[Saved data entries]

^^^^

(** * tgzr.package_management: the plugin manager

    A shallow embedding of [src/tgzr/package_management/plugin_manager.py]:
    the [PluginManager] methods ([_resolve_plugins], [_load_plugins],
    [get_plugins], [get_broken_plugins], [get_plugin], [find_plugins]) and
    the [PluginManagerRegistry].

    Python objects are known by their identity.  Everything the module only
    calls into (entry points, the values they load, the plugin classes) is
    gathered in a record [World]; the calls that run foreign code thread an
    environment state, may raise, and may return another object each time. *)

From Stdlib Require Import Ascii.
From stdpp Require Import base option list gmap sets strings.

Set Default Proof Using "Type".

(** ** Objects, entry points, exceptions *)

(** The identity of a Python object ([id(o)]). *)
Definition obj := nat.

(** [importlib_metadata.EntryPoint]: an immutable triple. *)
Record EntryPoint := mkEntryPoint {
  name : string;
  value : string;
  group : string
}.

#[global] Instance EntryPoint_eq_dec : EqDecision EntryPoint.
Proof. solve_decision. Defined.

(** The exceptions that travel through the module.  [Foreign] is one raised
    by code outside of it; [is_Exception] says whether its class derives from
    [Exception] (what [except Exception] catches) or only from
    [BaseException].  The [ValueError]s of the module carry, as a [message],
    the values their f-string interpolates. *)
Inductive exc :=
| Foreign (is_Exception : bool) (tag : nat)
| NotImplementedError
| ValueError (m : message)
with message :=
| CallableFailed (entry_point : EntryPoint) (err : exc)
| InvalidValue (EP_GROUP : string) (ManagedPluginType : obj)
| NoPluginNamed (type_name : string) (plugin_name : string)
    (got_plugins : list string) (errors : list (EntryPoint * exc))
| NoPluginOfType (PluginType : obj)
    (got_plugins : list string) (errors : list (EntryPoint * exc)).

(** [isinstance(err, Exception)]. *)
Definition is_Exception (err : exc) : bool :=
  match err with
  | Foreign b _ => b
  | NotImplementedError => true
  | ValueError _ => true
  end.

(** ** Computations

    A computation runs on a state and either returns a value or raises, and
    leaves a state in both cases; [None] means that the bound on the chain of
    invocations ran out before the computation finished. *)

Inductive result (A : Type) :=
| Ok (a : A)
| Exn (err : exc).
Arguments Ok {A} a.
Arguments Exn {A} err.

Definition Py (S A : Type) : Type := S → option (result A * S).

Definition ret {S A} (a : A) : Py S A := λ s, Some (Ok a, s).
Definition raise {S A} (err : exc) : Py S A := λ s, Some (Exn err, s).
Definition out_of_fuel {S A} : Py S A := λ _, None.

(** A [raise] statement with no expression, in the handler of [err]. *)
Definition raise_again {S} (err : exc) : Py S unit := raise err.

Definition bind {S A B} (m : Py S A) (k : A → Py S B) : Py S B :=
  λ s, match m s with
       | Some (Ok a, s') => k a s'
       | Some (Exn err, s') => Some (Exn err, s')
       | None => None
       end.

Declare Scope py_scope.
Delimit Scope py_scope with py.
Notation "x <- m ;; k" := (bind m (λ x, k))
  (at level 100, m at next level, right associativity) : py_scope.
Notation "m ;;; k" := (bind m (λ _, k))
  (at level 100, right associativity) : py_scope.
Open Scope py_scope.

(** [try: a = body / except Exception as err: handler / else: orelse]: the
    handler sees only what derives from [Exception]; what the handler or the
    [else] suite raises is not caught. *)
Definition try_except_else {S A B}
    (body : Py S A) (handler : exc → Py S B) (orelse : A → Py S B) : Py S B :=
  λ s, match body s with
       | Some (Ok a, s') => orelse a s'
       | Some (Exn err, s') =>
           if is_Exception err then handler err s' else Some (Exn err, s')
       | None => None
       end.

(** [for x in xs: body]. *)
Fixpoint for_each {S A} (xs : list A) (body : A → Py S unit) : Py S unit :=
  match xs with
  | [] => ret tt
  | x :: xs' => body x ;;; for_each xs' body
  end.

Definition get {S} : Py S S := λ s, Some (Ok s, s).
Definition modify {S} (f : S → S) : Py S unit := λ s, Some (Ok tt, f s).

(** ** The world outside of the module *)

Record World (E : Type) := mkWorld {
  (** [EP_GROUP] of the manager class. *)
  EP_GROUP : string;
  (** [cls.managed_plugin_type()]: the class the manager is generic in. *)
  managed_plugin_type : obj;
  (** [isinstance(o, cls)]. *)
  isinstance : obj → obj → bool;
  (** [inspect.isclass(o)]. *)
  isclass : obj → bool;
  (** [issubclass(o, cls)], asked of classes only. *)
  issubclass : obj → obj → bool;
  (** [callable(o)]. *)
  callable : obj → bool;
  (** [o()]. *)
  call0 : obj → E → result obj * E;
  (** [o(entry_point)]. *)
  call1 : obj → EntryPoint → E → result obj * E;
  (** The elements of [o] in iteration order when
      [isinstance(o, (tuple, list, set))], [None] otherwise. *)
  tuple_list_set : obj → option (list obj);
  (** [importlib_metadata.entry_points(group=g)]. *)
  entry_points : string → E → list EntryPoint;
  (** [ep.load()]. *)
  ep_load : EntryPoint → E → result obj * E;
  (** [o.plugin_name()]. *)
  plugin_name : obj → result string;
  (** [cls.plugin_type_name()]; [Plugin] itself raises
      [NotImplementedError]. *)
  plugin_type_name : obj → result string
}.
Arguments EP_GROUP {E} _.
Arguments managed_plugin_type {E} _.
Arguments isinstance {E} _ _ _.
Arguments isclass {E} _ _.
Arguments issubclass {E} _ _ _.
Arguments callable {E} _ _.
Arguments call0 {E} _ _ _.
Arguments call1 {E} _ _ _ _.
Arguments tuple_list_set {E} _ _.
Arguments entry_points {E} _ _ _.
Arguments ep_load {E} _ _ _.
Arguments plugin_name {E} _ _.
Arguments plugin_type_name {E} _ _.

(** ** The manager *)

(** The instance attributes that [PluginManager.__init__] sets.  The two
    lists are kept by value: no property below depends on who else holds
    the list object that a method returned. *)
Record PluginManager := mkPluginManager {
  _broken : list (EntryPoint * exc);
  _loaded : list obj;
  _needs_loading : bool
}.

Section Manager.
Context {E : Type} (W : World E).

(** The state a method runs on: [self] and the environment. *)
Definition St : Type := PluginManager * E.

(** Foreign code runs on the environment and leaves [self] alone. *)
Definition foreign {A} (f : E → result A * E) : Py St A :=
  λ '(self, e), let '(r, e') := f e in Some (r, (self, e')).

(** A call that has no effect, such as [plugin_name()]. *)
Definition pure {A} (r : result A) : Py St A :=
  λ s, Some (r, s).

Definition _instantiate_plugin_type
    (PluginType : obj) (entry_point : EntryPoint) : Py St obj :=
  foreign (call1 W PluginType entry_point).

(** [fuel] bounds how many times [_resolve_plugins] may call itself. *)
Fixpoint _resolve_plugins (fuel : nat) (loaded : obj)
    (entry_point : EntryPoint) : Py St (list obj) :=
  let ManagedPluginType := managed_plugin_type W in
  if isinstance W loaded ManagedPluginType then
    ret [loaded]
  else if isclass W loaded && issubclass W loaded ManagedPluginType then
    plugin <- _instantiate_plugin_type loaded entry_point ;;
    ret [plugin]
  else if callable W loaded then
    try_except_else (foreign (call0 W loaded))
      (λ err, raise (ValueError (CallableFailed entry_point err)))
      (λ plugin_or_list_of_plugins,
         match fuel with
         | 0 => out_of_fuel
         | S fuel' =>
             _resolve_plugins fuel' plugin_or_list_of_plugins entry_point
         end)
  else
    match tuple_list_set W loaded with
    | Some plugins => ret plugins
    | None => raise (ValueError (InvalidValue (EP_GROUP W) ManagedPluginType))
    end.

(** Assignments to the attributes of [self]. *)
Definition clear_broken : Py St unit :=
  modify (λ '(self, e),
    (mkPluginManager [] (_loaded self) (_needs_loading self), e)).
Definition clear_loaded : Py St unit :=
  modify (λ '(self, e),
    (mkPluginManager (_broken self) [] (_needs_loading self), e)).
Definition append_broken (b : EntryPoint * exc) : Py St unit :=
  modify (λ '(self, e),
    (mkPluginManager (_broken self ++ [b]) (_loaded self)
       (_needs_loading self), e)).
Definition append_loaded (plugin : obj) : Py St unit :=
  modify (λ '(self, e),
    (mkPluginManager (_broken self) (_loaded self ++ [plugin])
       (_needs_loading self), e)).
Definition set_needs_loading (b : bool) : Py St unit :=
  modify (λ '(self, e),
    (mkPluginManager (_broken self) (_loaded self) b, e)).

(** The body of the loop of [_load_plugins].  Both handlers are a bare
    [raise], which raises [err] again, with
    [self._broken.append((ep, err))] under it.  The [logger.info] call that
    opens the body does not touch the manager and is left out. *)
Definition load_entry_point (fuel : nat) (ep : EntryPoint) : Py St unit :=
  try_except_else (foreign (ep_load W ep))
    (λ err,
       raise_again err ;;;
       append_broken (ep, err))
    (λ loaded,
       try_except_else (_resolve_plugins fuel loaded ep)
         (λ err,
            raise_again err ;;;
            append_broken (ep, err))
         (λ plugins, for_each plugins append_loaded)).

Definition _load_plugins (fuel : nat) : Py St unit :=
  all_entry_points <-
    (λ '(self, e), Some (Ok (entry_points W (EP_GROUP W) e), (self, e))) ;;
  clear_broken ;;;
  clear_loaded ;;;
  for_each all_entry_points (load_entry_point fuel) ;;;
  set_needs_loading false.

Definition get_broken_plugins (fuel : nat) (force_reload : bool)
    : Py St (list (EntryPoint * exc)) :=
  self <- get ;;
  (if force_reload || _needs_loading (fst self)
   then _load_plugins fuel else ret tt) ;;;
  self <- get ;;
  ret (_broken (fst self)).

^^^^

▶ **Exercise description**
Starting from the top of the records and ending at the line that contains "calls into (entry", repeat each line exactly and return only those lines.

▶ **Exercise output**
(** * tgzr.package_management: the plugin manager

    A shallow embedding of [src/tgzr/package_management/plugin_manager.py]:
    the [PluginManager] methods ([_resolve_plugins], [_load_plugins],
    [get_plugins], [get_broken_plugins], [get_plugin], [find_plugins]) and
    the [PluginManagerRegistry].

    Python objects are known by their identity.  Everything the module only
    calls into (entry points, the values they load, the plugin classes) is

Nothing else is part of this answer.